The emergence of new global cybercriminal attack patterns

The findings of a new Malwarebytes report illustrate a significant shift in cybercriminal attack and malware methodology from previous years. Ransomware, ad fraud and botnets, the subject of so much unjustified hype over previous years, surged to measurable prominence in 2016 and evolved immensely. Cybercriminals migrated to these methodologies en masse, impacting nearly anyone and everyone.

To better understand just how drastically the threat landscape evolved in 2016, researchers examined data taken from Windows and Android devices running Malwarebytes in more than 200 countries. Both corporate and consumer environments were studied and data was collected from June 2016 through November 2016.
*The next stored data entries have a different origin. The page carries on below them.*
(** ** Filling the first builder *)

Lemma freeze_from_first_eq b spare sb n : span_builders_reversed b = spare ++ [sb] ->
  0 < n <= filled_bytes sb -> filled_bytes sb <= block_size_max -> frozen b + n <= usize_max ->
  freeze_from_first debug n b = Ok (mkBuf (frozen_spans b ++ [mkSpan (b_block sb) (b_start sb) n])
    (if available_bytes sb =? 0 then spare
     else spare ++ [mkBuilder (b_block sb) (b_start sb + n) (filled_bytes sb - n) (available_bytes sb)])
    (len b) (frozen b + n) (available b)).
Proof.
  intros Hs Hn Hm Hf. unfold freeze_from_first. rewrite Hs, pop_last_snoc, debug_assert_true by (apply Z.leb_le; lia).
  unfold builder_consume, rust_assert. rewrite (proj2 (Z.leb_le _ _)) by lia. cbn [available_bytes].
  rewrite checked_add_Some by done. unfold block_size_max in Hm. by rewrite wrap32_small by lia.
Qed.

(** The buffer after [n] bytes of its first builder were filled. *)
Definition filled_buf (b : BytesBuf) (spare : list SpanBuilder) (sb : SpanBuilder) (n : Z) : BytesBuf :=
  if available_bytes sb =? n
  then mkBuf (frozen_spans b ++ [mkSpan (b_block sb) (b_start sb) (filled_bytes sb + n)]) spare
         (len b + n) (frozen b + (filled_bytes sb + n)) (available b - n)
  else mkBuf (frozen_spans b) (spare ++ [mkBuilder (b_block sb) (b_start sb) (filled_bytes sb + n) (available_bytes sb - n)])
         (len b + n) (frozen b) (available b - n).

Lemma builder_advance_eq h sb n : builder_ok h sb -> 0 <= n <= available_bytes sb ->
  builder_advance sb n = mkBuilder (b_block sb) (b_start sb) (filled_bytes sb + n) (available_bytes sb - n).
Proof.
  intros (H1 & H2 & H3 & H4 & _) Hn. unfold builder_advance, block_size_max in *. by rewrite (wrap32_small n), !wrap32_small by lia.
Qed.

(** The builder that [pop_last] finds in a buffer that is in order. *)
Lemma first_builder h b bs spare sb : buf_ok h b bs -> span_builders_reversed b = spare ++ [sb] ->
  builder_ok h sb /\ Forall (builder_ok h) spare /\ Forall (fun s => filled_bytes s = 0) spare
  /\ unfrozen_len b = filled_bytes sb /\ available_bytes sb <= available b.
Proof.
  intros Hb Hs. pose proof (bo_builders _ _ _ Hb) as Hok. rewrite Hs in Hok. apply Forall_app in Hok as [Hsp [Hsb _]%Forall_cons].
  split_and!; [done|done|by eapply (bo_spare _ _ _ Hb)| |].
  - unfold unfrozen_len. by rewrite Hs, last_snoc.
  - rewrite (bo_available _ _ _ Hb), Hs, fmap_app, sum_Z_app. cbn. rewrite sum_Z_cons. change (sum_Z []) with 0.
    assert (0 <= sum_Z (available_bytes <$> spare)); [|lia]. apply sum_Z_nonneg, Forall_fmap.
    eapply Forall_impl; [exact Hsp|]. intros ? (? & ? & ? & _). cbn. lia.
Qed.

(** The spare builders have no contents. *)
Lemma unfrozen_spare spare : Forall (fun s => filled_bytes s = 0) spare -> unfrozen_span spare = [].
Proof.
  intros Hs. unfold unfrozen_span. destruct (last spare) as [sb|] eqn:Hl; [|done]. apply last_Some in Hl as [l ->].
  apply Forall_app in Hs as [_ [-> _]%Forall_cons]. done.
Qed.

Lemma advance_eq h b bs spare sb n : buf_ok h b bs -> span_builders_reversed b = spare ++ [sb] ->
  0 < n <= available_bytes sb -> advance debug n b = Ok (filled_buf b spare sb n).
Proof.
  intros Hb Hs Hn. destruct (first_builder _ _ _ _ _ Hb Hs) as (Hsb & Hsp & Hempty & Hun & Hav).
  pose proof Hsb as (H1 & H2 & H3 & H4 & _). destruct (buf_lengths _ _ _ Hb) as (L1 & L2 & L3 & L4).
  pose proof (bo_len _ _ _ Hb) as L5. pose proof (bo_bound _ _ _ Hb) as L6. unfold advance, filled_buf.
  rewrite (proj2 (Z.eqb_neq n 0)) by lia. rewrite Hs, last_snoc, debug_assert_true by (apply Z.leb_le; lia).
  rewrite pop_last_snoc, (builder_advance_eq h) by (done || lia). cbn [available_bytes filled_bytes].
  destruct (Z.eqb_spec (available_bytes sb) n) as [Heq|Hne].
  - rewrite (proj2 (Z.eqb_eq (available_bytes sb - n) 0)) by lia. unfold non_zero. rewrite (proj2 (Z.eqb_neq _ 0)) by lia.
    rewrite (freeze_from_first_eq _ spare (mkBuilder (b_block sb) (b_start sb) (filled_bytes sb + n) (available_bytes sb - n)))
      by (cbn; done || lia). cbn [available_bytes b_block b_start filled_bytes span_builders_reversed len available frozen_spans frozen].
    rewrite (proj2 (Z.eqb_eq (available_bytes sb - n) 0)) by lia. cbn [span_builders_reversed].
    rewrite debug_assert_true.
    + cbn [len available frozen_spans frozen]. rewrite checked_add_Some, checked_sub_Some by lia. done.
    + destruct (last spare) as [s|] eqn:Hl; [|done]. apply last_Some in Hl as [l ->]. apply Forall_app in Hsp as [_ [(? & ? & ? & _) _]%Forall_cons].
      apply Z.ltb_lt. lia.
  - rewrite (proj2 (Z.eqb_neq (available_bytes sb - n) 0)) by lia. cbn [len available frozen_spans frozen span_builders_reversed].
    rewrite checked_add_Some, checked_sub_Some by lia. done.
Qed.

Lemma put_small_eq h h' b bs spare sb src : buf_ok h b bs -> span_builders_reversed b = spare ++ [sb] ->
  0 < Z.of_nat (length src) <= available_bytes sb -> write_slice h (unfilled_slice_mut sb) src = Ok h' ->
  put_small debug src h b = Ok (h', filled_buf b spare sb (Z.of_nat (length src)), true).
Proof.
  intros Hb Hs Hn Hw. destruct (first_builder _ _ _ _ _ Hb Hs) as (Hsb & Hsp & Hempty & Hun & Hav).
  pose proof Hsb as (H1 & H2 & H3 & H4 & _). destruct (buf_lengths _ _ _ Hb) as (L1 & L2 & L3 & L4).
  pose proof (bo_len _ _ _ Hb) as L5. pose proof (bo_bound _ _ _ Hb) as L6. unfold put_small, filled_buf.
  rewrite (remaining_capacity_ok _ _ _ Hb). unfold rust_assert. rewrite (proj2 (Z.leb_le _ _)) by lia.
  rewrite Hs, pop_last_snoc. change (sl_len (unfilled_slice_mut sb)) with (available_bytes sb). rewrite (proj2 (Z.leb_le _ _)) by lia.
  rewrite Hw, (builder_advance_eq h) by (done || lia). cbn [available_bytes filled_bytes].
  destruct (Z.eqb_spec (available_bytes sb) (Z.of_nat (length src))) as [Heq|Hne].
  - rewrite (proj2 (Z.eqb_eq (available_bytes sb - _) 0)) by lia. unfold non_zero. rewrite (proj2 (Z.eqb_neq _ 0)) by lia.
    rewrite checked_add_Some, checked_sub_Some by lia. cbn [expect].
    erewrite freeze_from_first_eq; [|cbn; reflexivity|cbn; lia..]. cbn.
    by rewrite (proj2 (Z.eqb_eq (available_bytes sb - _) 0)) by lia.
  - rewrite (proj2 (Z.eqb_neq (available_bytes sb - _) 0)) by lia. rewrite checked_add_Some, checked_sub_Some by lia. done.
Qed.

Lemma buf_cells_snoc b spare sb : span_builders_reversed b = spare ++ [sb] ->
  buf_cells b = concat (builder_cells <$> spare) ++ builder_cells sb.
Proof. intros Hs. unfold buf_cells. rewrite Hs, fmap_app, concat_app. cbn. by rewrite app_nil_r. Qed.

Lemma filled_cells b spare sb n : buf_cells (filled_buf b spare sb n)
  = concat (builder_cells <$> spare) ++ cells_of (b_block sb) (b_start sb + filled_bytes sb + n) (available_bytes sb - n).
Proof.
  unfold filled_buf. destruct (Z.eqb_spec (available_bytes sb) n) as [->|Hne].
  - rewrite Z.sub_diag. unfold cells_of. cbn. by rewrite app_nil_r.
  - erewrite buf_cells_snoc by done. unfold builder_cells. cbn. do 2 f_equal. lia.
Qed.

Lemma filled_content b spare sb n : Forall (fun s => filled_bytes s = 0) spare -> 0 <= filled_bytes sb -> 0 < n ->
  content_spans (filled_buf b spare sb n) = frozen_spans b ++ [mkSpan (b_block sb) (b_start sb) (filled_bytes sb + n)].
Proof.
  intros Hs Hf Hn. unfold filled_buf, content_spans. destruct (_ =? n); cbn.
  - by rewrite unfrozen_spare, app_nil_r.
  - unfold unfrozen_span. rewrite last_snoc. cbn. by rewrite (proj2 (Z.eqb_neq _ 0)) by lia.
Qed.

Lemma content_spans_snoc b spare sb : span_builders_reversed b = spare ++ [sb] ->
  content_spans b = frozen_spans b ++ (if filled_bytes sb =? 0 then [] else [builder_peek sb]).
Proof. intros Hs. unfold content_spans, unfrozen_span. by rewrite Hs, last_snoc. Qed.

(** The filled cells of the first builder are contents. *)
Lemma filled_part_content b spare sb c : span_builders_reversed b = spare ++ [sb] ->
  c ∈ cells_of (b_block sb) (b_start sb) (filled_bytes sb) -> c ∈ content_cells b.
Proof.
  intros Hs Hc. apply elem_of_content_cells. exists (builder_peek sb). split; [|done]. rewrite (content_spans_snoc _ _ _ Hs).
  apply elem_of_app. right. destruct (Z.eqb_spec (filled_bytes sb) 0) as [H0|]; [|by left].
  rewrite H0 in Hc. by apply not_elem_of_nil in Hc.
Qed.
In the six months studied, nearly 1 billion total malware detections/incidences were reported. Data was also obtained from Malwarebytes’ internal honeypots and collection efforts to identify malware distribution, not only infection.
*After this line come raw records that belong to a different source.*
Lemma step_split w s i n b : world_rep w s -> w_bufs w !! i = Some b -> 0 <= n <= available b -> split_safe n b ->
  exists w', step debug provider (OSplit i n) w = Ok w' /\ world_rep w' (spec_step (OSplit i n) s).
Proof.
  intros Hw Hi Hn Hsafe. destruct (buf_lookup _ _ _ _ Hw Hi) as (bs & Hs & Hb). assert (Hin : b ∈ w_bufs w) by by eapply list_elem_of_lookup_2.
  destruct (split_off_ok debug _ _ _ n Hb Hn Hsafe) as (sp & b' & Hc & Hsp & Hb' & Hperm & _ & _ & Hcont). cbn [step spec_step]. rewrite Hi. cbn [expect].
  unfold split_off_remaining. rewrite Hc. cbn [expect]. eexists. split; [done|].
  assert (Hw' : world_rep (set_buf i (w_heap w) b' w) s).
  { replace s with (mkSpec (<[i := bs]> (sp_bufs s)) (sp_views s)) by (rewrite list_insert_id by done; by destruct s).
    eapply world_set_buf; try done. split; auto with rust.
    - intros c Hc'. rewrite Hperm. apply elem_of_app. by right.
    - intros c. unfold content_cells. rewrite Hcont. auto. }
  assert (Hcell : forall c, c ∈ buf_cells sp -> c ∈ all_cells (w_bufs w)).
  { intros c Hc'. apply elem_of_all_cells. exists b. split; [done|]. rewrite Hperm. apply elem_of_app. by left. }
  apply (world_add_buf _ _ sp Hw'); [done|]. intros c Hc'. cbn [set_buf w_bufs w_views]. split_and!.
  - intros (y & Hy & Hyc)%elem_of_all_cells. apply insert_elem in Hy as [->|(j & Hne & Hj)].
    + pose proof (bo_nodup _ _ _ Hb) as Hnd. rewrite Hperm in Hnd. apply NoDup_app in Hnd as (_ & Hd & _). by eapply Hd.
    + eapply (cells_disjoint (w_bufs w) i j b y c); try done; [apply Hw|]. rewrite Hperm. apply elem_of_app. by left.
  - intros x Hx Hcx. apply insert_elem in Hx as [->|(j & Hne & Hj)]; [unfold content_cells in Hcx; rewrite Hcont in Hcx; fold (content_cells b) in Hcx|].
    + by eapply (wr_content _ _ Hw b c); [..|auto].
    + eapply (wr_content _ _ Hw x c); [by eapply list_elem_of_lookup_2|done|auto].
  - intros v Hv Hcv. eapply (wr_view_cells _ _ Hw v c); auto.
Qed.

Lemma heap_mono w s h' : world_rep w s -> w_heap w ⊆ h' -> world_rep (mkWorld h' (w_bufs w) (w_views w)) s.
Proof.
  intros [W1 W2 W3 W4 W5] Hs. split; cbn; try done; (eapply Forall2_impl; [done|]); intros ? ?; [by apply buf_ok_mono|by apply view_rep_mono].
Qed.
“To protect users from cybercriminals, we need to intimately understand their methodologies and tactics,” said Marcin Kleczynski, Malwarebytes CEO. “Our findings demonstrate that the frequency and variety of new cyberattacks has crashed into people and businesses at an alarming rate. The last year involved an onslaught of ransomware, a surge of pernicious ad fraud and new, dangerous uses for botnets. These threats have the potential to erode many of the gains that computing is providing global society. Both consumers and businesses need to better understand how these new attack methodologies may impact them.”

Ransomware grabbed headlines and became the favorite attack methodology used against businesses, particularly in North America and Europe.
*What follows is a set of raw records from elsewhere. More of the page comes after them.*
Lemma write_right_ok lo hi ks s c l k r s1 r1 : stored s (N c l k r) -> bst lo hi (N c l k r) -> evolves ks s s1 ->
  (forall x, x ∈ ks -> k < x) -> stored s1 r1 -> bst k hi r1 ->
  exists s2, node_write s1 k (addr l) (addr r1) c = Ok s2 /\ stored s2 (N c l k r1) /\ evolves (k :: ks) s s2.
Proof.
  intros (Hk & _ & Sl & _) (_ & Bl & _) E1 Hks S1 B1. destruct (node_wrote s1 c l k r1 lo hi) as (s2 & Hw & S2 & E2); try done.
  - by apply (ev_backed _ _ _ E1).
  - eapply (stored_apart lo k); [done..| |done]. intros x Hx%Hks. lia.
  - exists s2. split_and!; [done|done|]. eapply evolves_trans; (eapply evolves_mono; [done|]); set_solver.
Qed.

Lemma move_red_left_ok lo hi s t : t <> E -> stored s t -> bst lo hi t -> yields s t (move_red_left s (addr t)) (moved_left t).
Proof.
  intros Ht Hs Hb. unfold move_red_left, moved_left. destruct (flip_ok lo hi s t Ht Hs Hb) as (s1 & -> & S1 & E1).
  pose proof (same_flipped t) as H1. pose proof (same_node _ _ H1 Ht) as Ht1. apply (same_bst _ _ H1) in Hb as Hb1.
  replace (addr t) with (addr (flipped t)) by by destruct t. eapply yields_after; [done|done|]. set (t1 := flipped t) in *. clearbody t1.
  rewrite read_ok, red_grandchild by auto using stored_rgt. destruct (tred (lft (rgt t1))) eqn:Hrl; [|by apply yields_refl].
  destruct t1 as [|c l k r]; [done|]. cbn [lft rgt addr tred] in *. pose proof (same_rotr r) as H2. pose proof Hb1 as (_ & _ & Br).
  destruct (rotate_right_node k hi s1 r) as (s2 & -> & S2 & E2); [by intros Hl; rewrite Hl in Hrl|by apply (stored_rgt s1 (N c l k r))|done|].
  destruct (write_right_ok lo hi (keys r) s1 c l k r s2 (rotr r)) as (s3 & -> & S3 & E3); [done|done|done| |done|by apply (same_bst _ _ H2)|].
  { intros x Hx. apply (bst_keys _ _ _ _ Br) in Hx. lia. } pose proof (same_right c l k _ _ H2) as H3.
  eapply yields_after; [exact H3|eapply evolves_mono; [exact E3|cbn; set_solver]|]. pose proof (same_rotl (N c l k (rotr r))) as H4. apply (same_bst _ _ H3) in Hb1 as Hb3.
  assert (Hr : rotr r <> E). { apply (same_node _ _ H2). by intros ->. }
  change k with (addr (N c l k (rotr r))). eapply yields_bind; [exact H4|by eapply rotate_left_node|].
  intros s4 S4. eapply yields_flip; [by apply (same_node _ _ H4)|done|by apply (same_bst _ _ H4)].
Qed.
End storage.

(** ** The red-black invariant

    No right link is red, no two red links follow each other, and every path has [n] black nodes. *)
Fixpoint rb (n : nat) (t : tree) : Prop :=
  match t with
  | E => n = 0%nat
  | N true l _ r => rb n l /\ rb n r /\ tred l = false /\ tred r = false
  | N false l _ r => match n with O => False | S m => rb m l /\ rb m r /\ tred r = false end
  end.

(** A red node whose left child may be red too. *)
Definition almost (n : nat) (t : tree) : Prop :=
  match t with N true l _ r => rb n l /\ rb n r /\ tred r = false | _ => rb n t end.

Lemma rb_almost n t : rb n t -> almost n t.
Proof. destruct t as [|[] l k r]; cbn; naive_solver. Qed.

Lemma rb_red_lft n t : rb n t -> tred t = true -> tred (lft t) = false.
Proof. destruct t as [|[] l k r]; cbn; naive_solver. Qed.

Lemma rb_paint_black n t : almost n t -> exists m, rb m (paint false t).
Proof. destruct t as [|[] l k r]; cbn; [by exists 0%nat|intros (? & ? & ?); by exists (S n)|]. destruct n; [done|]. intros ?. by exists (S n). Qed.

(** What [balance] repairs. *)
Lemma balanced_black m l k r : rb m l -> rb m r ->
  rb (S m) (balanced (N false l k r)) /\ (tred l = false \/ tred r = false -> tred (balanced (N false l k r)) = false).
Proof.
  intros Hl Hr. unfold balanced, leaned. cbn [lft rgt]. destruct (tred r) eqn:Er; cbn [andb]; [destruct (tred l) eqn:El; cbn [negb]|].
  - unfold turned. cbn [lft]. rewrite El, (rb_red_lft m l Hl El). cbn [andb]. unfold passed. cbn [lft rgt]. rewrite El, Er. cbn [andb flipped].
    destruct l as [|[] ll lk lr]; [done| |done]. destruct r as [|[] rl rk rr]; [done| |done]. cbn in *. naive_solver.
  - destruct r as [|[] rl rk rr]; [done| |done]. destruct Hr as (Hrl & Hrr & Erl & Err). cbn [rotl]. unfold turned. cbn [lft tred]. rewrite El. cbn [andb].
    unfold passed. cbn [lft rgt tred andb]. rewrite Err. cbn. naive_solver.
  - unfold turned. cbn [lft]. assert (Hll : tred l && tred (lft l) = false) by (destruct (tred l) eqn:El; [by rewrite (rb_red_lft m l)|done]). rewrite Hll.
    unfold passed. cbn [lft rgt]. rewrite Er, andb_false_r. cbn. naive_solver.
Qed.

Lemma balanced_red n l k r : rb n l -> rb n r -> tred l = false -> tred r = false -> balanced (N true l k r) = N true l k r.
Proof.
  intros Hl Hr El Er. unfold balanced, leaned. cbn [lft rgt]. rewrite Er. cbn [andb]. unfold turned. cbn [lft]. rewrite El. cbn [andb].
  unfold passed. cbn [lft]. by rewrite El.
Qed.

Lemma balanced_red_ok n l k r : rb n l -> rb n r -> tred l = false -> tred r = false ->
  rb n (balanced (N true l k r)) /\ (true = false -> tred (balanced (N true l k r)) = false).
Proof. intros. by rewrite (balanced_red n). Qed.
• Ransomware distribution between January 2016 and November 2016 increased by 267 percent.
• In the fourth quarter of 2016 alone, we catalogued nearly 400 variants of ransomware.
• Ransomware detections accounted for 12.3 percent of all enterprise threats, but only 1.8 percent of consumer threats.
• 81 percent of ransomware detected in corporate environments occurred in North America.

Ad fraud malware, led by Kovter malware, exceeded ransomware detections at times, and poses a substantial threat to consumers and businesses.

• In 2016 we observed Kovter, one of the most dangerous malware families in the wild, primarily being used for ad fraud.
• Kovter was one of the biggest threats of this last year for Americans, more than anyone else, with 68.64 percent of all infections occurring in the U.S.
• Kovter’s change in methodology and distribution is significant because it mirrors the trends we’re seeing with surges in ransomware: Kovter and ransomware both provide a source of direct profit for the attackers.

Botnets infect and recruit Internet of Things devices to launch massive DDoS attacks.

• In 2016 we saw a new use for botnets, to compromise and infect the Internet of Things (IoT).
• Asia and Europe saw an increase in variants developed from popular botnet families. For example, the Kelihos botnet grew 785 percent in July and 960 percent in October, while IRCBot grew 667 percent in August and Qbot grew 261 percent in November.
• Germany also dealt with a substantial botnet problem. The country saw a 550 percent increase in the amount of botnet detections from 2015 to 2016.

Mobile malware evades detection from mobile security engines, resulting in an increase in the amount of mobile malware detected.

• In 2016, we observed the increased use of randomization utilized by the malware authors to evade detection from mobile security engines, resulting in an increase in the amount of mobile malware detected.
• Brazil, Indonesia, the Philippines, and Mexico made the top 10 countries for Android malware detections. The high prevalence of Android malware detections in developing countries can be attributed to the extensive use of relatively unsecured third-party app stores in those countries.

Europe is the most malware-ridden continent, and distribution of detections is telling.

• Europe saw 20 percent more infections than North America and 17 times more than Oceania.
• The countries hit hardest by malware in Europe are France, the UK, and Spain—although the Vatican City saw the steepest rise with a 1,200 percent increase in all malware.
• The UK saw almost twice as many incidents as Russia, and Russia was not in the top 10 of countries hit by ransomware, despite its size and population.
• Germany is the second-most impacted country by ransomware, following the US, supporting the theory that malware authors use Germany as a testing ground for their wares before wider distribution.

“In the last year, we have seen a huge transition in the top malware threats and how they are distributed,” said Adam Kujawa, Director of Malware Intelligence, Malwarebytes. “Attackers are always seeking the greatest possible profit, causing them to shift methodology per region and geography, based on user awareness and attack success rate. The use of ransomware and ad fraud, specifically Kovter, have taken off because they provide a source of direct profit for attackers. This is the future of cybercrime, and it is imperative that we continue to study how these methods evolve over time.”